(** ** Session engine: stop on an Active project *)

(** C1, counterexample: "alpha" is Active; stop at the zero time succeeds, and
    the project is not Idle afterwards: the end it wrote reads as absent. *)
Lemma stop_at_zero_time_not_idle :
  ∃ p p' d t,
    findProject alphaStartedAt5 "alpha" = Some (0%nat, p) ∧ isActive p = true ∧
    (stop alphaStartedAt5 "alpha" zeroTime).1 = Stopped d t ∧
    Projects (stop alphaStartedAt5 "alpha" zeroTime).2 !! 0%nat = Some p' ∧
    isIdle p' = false ∧ isActive p' = true.
Proof. by repeat eexists. Qed.

(** C1 (amended): when the first project named [name] is Active, its logs are
    [init ++ [e]] with [e] open, and [stop] at [now] succeeds: it writes
    [End = now] into that last entry only, adds [dur = now.Sub(e.Start)] to
    [TotalTime] (an [int64] addition) and changes nothing else. The project is
    Idle afterwards provided [now] is not the zero time. An instant [now]
    earlier than the start of the entry is accepted, and the negative duration
    is recorded as given (as long as it fits a [Duration]). *)
Theorem stop_active_closes_last tracker name now i p :
  findProject tracker name = Some (i, p) →
  isActive p = true →
  ∃ init e,
    Logs p = init ++ [e] ∧ isOpen e = true ∧
    let dur := Sub now (Start e) in
    let p' := {| Name := Name p;
                 Logs := init ++ [{| Start := Start e; End := now |}];
                 TotalTime := Int64.add (TotalTime p) dur |} in
    stop tracker name now =
      (Stopped dur (TotalTime p'), {| Projects := <[i:=p']> (Projects tracker) |}) ∧
    Projects (stop tracker name now).2 !! i = Some p' ∧
    (now ≠ zeroTime → isIdle p' = true ∧ isActive p' = false) ∧
    (now < Start e → minDuration <= now - Start e → dur = now - Start e ∧ dur < 0).
Proof.
  intros Hf Hp. destruct (proj1 (isActive_snoc p) Hp) as (init & e & Hl & He).
  exists init, e. split; [done|]. split; [by apply IsZero_true|]. simpl.
  rewrite (stop_found_active _ _ now _ _ _ _ Hf Hl He). unfold stoppedProject. simpl.
  split; [done|]. split; [|split].
  - apply list_lookup_insert_eq. apply findProject_Some in Hf as (Hi & _).
    by eapply lookup_lt_Some.
  - intros Hnow. unfold isIdle, isActive, isOpen. simpl. rewrite last_snoc. simpl.
    apply IsZero_false in Hnow. by rewrite Hnow.
  - intros Hlt Hmin. rewrite Sub_exact; [lia|].
    unfold maxDuration, Int64.max. lia.
Qed.
Example classic_five_dealt :
  (map Role ∘ Players <$> assignRoles reverse ClassicMode lobby)
  = Some [Villager; Witch; Seer; Werewolf; Werewolf].
Proof. by_running. Qed.

Lemma initializeSkills_lookup players : ∀ (m : gmap string WitchSkills) k,
  foldl (fun skills p =>
           if Role p =? Witch then <[ID p := zeroWitchSkills]> skills else skills)
    m players !! k
  = if existsb (fun p => (Role p =? Witch) && (ID p =? k)) players
    then Some zeroWitchSkills else m !! k.
Proof.
  induction players as [|p ps IH]; intros m k; simpl; [done|].
  rewrite IH. destruct (existsb _ ps); [by rewrite orb_true_r|].
  rewrite orb_false_r. destruct (Role p =? Witch); simpl; [|done].
  destruct (String.eqb_spec (ID p) k) as [->|Hne].
  - by rewrite lookup_insert_eq.
  - by rewrite lookup_insert_ne.
Qed.

(** X3: [StartGame] refuses a roster shorter than the room's minimum and
    leaves the state as it is; otherwise, started before or not, it deals the
    roles (the first of the shuffled role list of the room's mode, in seat
    order; each role of [generateRoles] once when the roster is at least as
    long as the mode's special roles) and yields night, round 1, 120
    seconds, an empty log, the same room identifier, everyone alive in the
    same seats, a ledger entry with both potions unused for every witch, and
    the old ledger entries of every other key. *)
Theorem StartGame_resets shuffle room gs :
  legal_shuffle shuffle →
  ((Z.of_nat (length (Players gs)) < MinPlayers room)%Z →
   StartGame shuffle room gs = Some (gs, Some errTooFewPlayersMsg)) ∧
  ((MinPlayers room ≤ Z.of_nat (length (Players gs)))%Z →
   ∃ gs', StartGame shuffle room gs = Some (gs', None) ∧
     Phase gs' = PhaseNight ∧ Round gs' = 1%Z ∧ TimeLeft gs' = 120%Z ∧
     IsStarted gs' = true ∧ Actions gs' = [] ∧
     StateRoomID gs' = StateRoomID gs ∧
     map seat (Players gs') = map seat (Players gs) ∧
     Forall (fun p => Alive p = true) (Players gs') ∧
     map Role (Players gs')
     = take (length (Players gs))
         (shuffle (generateRoles (Z.of_nat (length (Players gs))) (Mode room))) ∧
     ((length (modeRoles (Mode room)) ≤ length (Players gs))%nat →
      map Role (Players gs')
      ≡ₚ generateRoles (Z.of_nat (length (Players gs))) (Mode room)) ∧
     (∀ p, p ∈ Players gs' → Role p = Witch →
           Skills gs' !! ID p = Some zeroWitchSkills) ∧
     (∀ k, (∀ p, p ∈ Players gs' → Role p = Witch → ID p ≠ k) →
           Skills gs' !! k = Skills gs !! k)).
Proof.
  intros Hs. unfold StartGame. split; intros Hn.
  - destruct (Z.ltb_spec (Z.of_nat (length (Players gs))) (MinPlayers room)); [done|lia].
  - destruct (Z.ltb_spec (Z.of_nat (length (Players gs))) (MinPlayers room)); [lia|].
    destruct (assignRoles_spec shuffle (Mode room) gs Hs)
      as (g1 & -> & Hframe & Hseat & Halive & Hroles).
    eexists. split; [done|]. simpl.
    do 5 (split; [done|]).
    split; [by rewrite <- Hframe|].
    do 3 (split; [done|]).
    split; [intros Hbase; rewrite Hroles; by apply dealt_roles_Permutation|].
    split.
    + intros p Hp Hw. rewrite initializeSkills_lookup.
      replace (existsb _ (Players g1)) with true; [done|].
      symmetry. apply existsb_exists. exists p.
      split; [by apply list_elem_of_In|].
      rewrite Hw. simpl. apply String.eqb_refl.
    + intros k Hk. rewrite initializeSkills_lookup.
      destruct (existsb _ (Players g1)) eqn:E.
      * apply existsb_exists in E as (p & Hp & Hpk).
        apply andb_prop in Hpk as [Hw Hid].
        apply String.eqb_eq in Hw, Hid. apply list_elem_of_In in Hp.
        by destruct (Hk p Hp Hw).
      * by rewrite <- Hframe.
Qed.

(** The theorem at five participants and a minimum of five. *)
Lemma StartGame_resets_witness :
  ∃ gs', StartGame reverse classic_room lobby = Some (gs', None) ∧
    Phase gs' = PhaseNight ∧ Round gs' = 1%Z ∧ TimeLeft gs' = 120%Z ∧
    IsStarted gs' = true ∧ Actions gs' = [] ∧
    StateRoomID gs' = StateRoomID lobby ∧
    map seat (Players gs') = map seat (Players lobby) ∧
    Forall (fun p => Alive p = true) (Players gs') ∧
    map Role (Players gs')
    = take (length (Players lobby))
        (reverse (generateRoles (Z.of_nat (length (Players lobby)))
                    (Mode classic_room))) ∧
    ((length (modeRoles (Mode classic_room)) ≤ length (Players lobby))%nat →
     map Role (Players gs')
     ≡ₚ generateRoles (Z.of_nat (length (Players lobby))) (Mode classic_room)) ∧
    (∀ p, p ∈ Players gs' → Role p = Witch →
          Skills gs' !! ID p = Some zeroWitchSkills) ∧
    (∀ k, (∀ p, p ∈ Players gs' → Role p = Witch → ID p ≠ k) →
          Skills gs' !! k = Skills lobby !! k).
Proof.
  apply (proj2 (StartGame_resets reverse classic_room lobby legal_reverse)).
  vm_compute. discriminate.
Defined.

(** The deal of the five under [StartGame] with the reversing shuffle. *)
Example classic_five_started :
  (map Role ∘ Players ∘ fst <$> StartGame reverse classic_room lobby)
  = Some [Villager; Witch; Seer; Werewolf; Werewolf].
Proof. by_running. Qed.

Lemma countRoles_Permutation (sel : string → bool) l1 l2 :
  l1 ≡ₚ l2 → countRoles sel l1 = countRoles sel l2.
Proof.
  unfold countRoles. induction 1 as [|x l l' _ IH|x y l|l l' l'' _ IH1 _ IH2]; simpl.
  - done.
  - destruct (sel x); simpl; congruence.
  - destruct (sel x), (sel y); done.
  - congruence.
Qed.

Lemma living_all_alive (sel : string → bool) players :
  Forall (fun p => Alive p = true) players →
  living (fun p => sel (Role p)) players = countRoles sel (map Role players).
Proof.
  unfold countRoles. induction 1 as [|p ps Hp _ IH]; [done|].
  rewrite living_cons, Hp. simpl. destruct (sel (Role p)); simpl; lia.
Qed.

Lemma countRoles_split (sel : string → bool) l :
  (countRoles sel l + countRoles (fun r => negb (sel r)) l)%nat = length l.
Proof.
  unfold countRoles. induction l as [|x l IH]; simpl; [done|].
  destruct (sel x); simpl; lia.
Qed.

Lemma livingWolves_count players :
  Forall (fun p => Alive p = true) players →
  livingWolves players = countRoles AI.isWolfRole (map Role players).
Proof. exact (living_all_alive AI.isWolfRole players). Qed.

Lemma livingVillage_count players :
  Forall (fun p => Alive p = true) players →
  livingVillage players
  = countRoles (fun r => negb (AI.isWolfRole r)) (map Role players).
Proof. exact (living_all_alive (fun r => negb (AI.isWolfRole r)) players). Qed.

---+---

— Work request —
Return only the lines above that run from the opening line through the line containing "earlier than the", exactly as written.

— Exercise response —
(** ** Session engine: stop on an Active project *)

(** C1, counterexample: "alpha" is Active; stop at the zero time succeeds, and
    the project is not Idle afterwards: the end it wrote reads as absent. *)
Lemma stop_at_zero_time_not_idle :
  ∃ p p' d t,
    findProject alphaStartedAt5 "alpha" = Some (0%nat, p) ∧ isActive p = true ∧
    (stop alphaStartedAt5 "alpha" zeroTime).1 = Stopped d t ∧
    Projects (stop alphaStartedAt5 "alpha" zeroTime).2 !! 0%nat = Some p' ∧
    isIdle p' = false ∧ isActive p' = true.
Proof. by repeat eexists. Qed.

(** C1 (amended): when the first project named [name] is Active, its logs are
    [init ++ [e]] with [e] open, and [stop] at [now] succeeds: it writes
    [End = now] into that last entry only, adds [dur = now.Sub(e.Start)] to
    [TotalTime] (an [int64] addition) and changes nothing else. The project is
    Idle afterwards provided [now] is not the zero time. An instant [now]
    earlier than the start of the entry is accepted, and the negative duration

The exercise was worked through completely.